## [PROBLEM TO SOLVE]
A full and exact copy of the listing that follows is needed.
****************************************
(* ===== verification/RemoteJournal.v ===== *)
(** * RemoteJournal: the durable record of a remote run and the event inbox

    Models [internal/remote/record.go], [store.go], [journal.go], [digest.go],
    [request_digest.go] and [consumer_store.go]: the record a later process attaches
    by, replaced by rename; the journal, which owns the order of its writes; and the
    inbox, one appended line per consumption. The store's files, the inbox's lines,
    the requests that reached the backend and the events delivered live are the state
    of [FaultIO]. A write of one inbox line is one call: it appends the line, nothing, or
    the line without its last bytes, which then are behind the last line break. *)

From S2P Require Import Prelude GoStd Sha256 FaultIO Core Remote.

(** ** What a run is asked to do *)

Record RunLimits := MkLimits {
  rl_StallTimeout : Z;
  rl_AttemptTimeout : Z;
  rl_MaxTurns : Z;
  rl_MaxCostUSD : Z; (* the bits of a float64 *)
}.

Record RunSpec := MkSpec {
  rs_Workspace : WorkspacePaths;
  rs_Prompt : string;
  rs_Continuation : string;
  rs_Env : gmap string string;
  rs_Limits : RunLimits;
}.

Record ReplaySpec := MkReplay {
  rep_Workspace : WorkspacePaths;
  rep_Prompt : string;
  rep_Continuation : string;
  rep_Env : gmap string string;
  rep_Limits : RunLimits;
}.

Definition replaySpecOf (spec : RunSpec) : ReplaySpec :=
  MkReplay (rs_Workspace spec) (rs_Prompt spec) (rs_Continuation spec) (rs_Env spec) (rs_Limits spec).
Definition runSpec (r : ReplaySpec) : RunSpec :=
  MkSpec (rep_Workspace r) (rep_Prompt r) (rep_Continuation r) (rep_Env r) (rep_Limits r).

(** [==] on the bits of two float64: no NaN equals anything, both zeroes are equal. *)
Definition float_eqb (a b : Z) : bool :=
  let magnitude z := z mod 2 ^ 63 in
  if (0x7ff0000000000000 <? magnitude a) || (0x7ff0000000000000 <? magnitude b) then false
  else (a =? b) || ((magnitude a =? 0) && (magnitude b =? 0)).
****************************************
## [TASK ANSWER]
(* ===== verification/RemoteJournal.v ===== *)
(** * RemoteJournal: the durable record of a remote run and the event inbox

    Models [internal/remote/record.go], [store.go], [journal.go], [digest.go],
    [request_digest.go] and [consumer_store.go]: the record a later process attaches
    by, replaced by rename; the journal, which owns the order of its writes; and the
    inbox, one appended line per consumption. The store's files, the inbox's lines,
    the requests that reached the backend and the events delivered live are the state
    of [FaultIO]. A write of one inbox line is one call: it appends the line, nothing, or
    the line without its last bytes, which then are behind the last line break. *)

From S2P Require Import Prelude GoStd Sha256 FaultIO Core Remote.

(** ** What a run is asked to do *)

Record RunLimits := MkLimits {
  rl_StallTimeout : Z;
  rl_AttemptTimeout : Z;
  rl_MaxTurns : Z;
  rl_MaxCostUSD : Z; (* the bits of a float64 *)
}.

Record RunSpec := MkSpec {
  rs_Workspace : WorkspacePaths;
  rs_Prompt : string;
  rs_Continuation : string;
  rs_Env : gmap string string;
  rs_Limits : RunLimits;
}.

Record ReplaySpec := MkReplay {
  rep_Workspace : WorkspacePaths;
  rep_Prompt : string;
  rep_Continuation : string;
  rep_Env : gmap string string;
  rep_Limits : RunLimits;
}.

Definition replaySpecOf (spec : RunSpec) : ReplaySpec :=
  MkReplay (rs_Workspace spec) (rs_Prompt spec) (rs_Continuation spec) (rs_Env spec) (rs_Limits spec).
Definition runSpec (r : ReplaySpec) : RunSpec :=
  MkSpec (rep_Workspace r) (rep_Prompt r) (rep_Continuation r) (rep_Env r) (rep_Limits r).

(** [==] on the bits of two float64: no NaN equals anything, both zeroes are equal. *)
Definition float_eqb (a b : Z) : bool :=
  let magnitude z := z mod 2 ^ 63 in
  if (0x7ff0000000000000 <? magnitude a) || (0x7ff0000000000000 <? magnitude b) then false
  else (a =? b) || ((magnitude a =? 0) && (magnitude b =? 0)).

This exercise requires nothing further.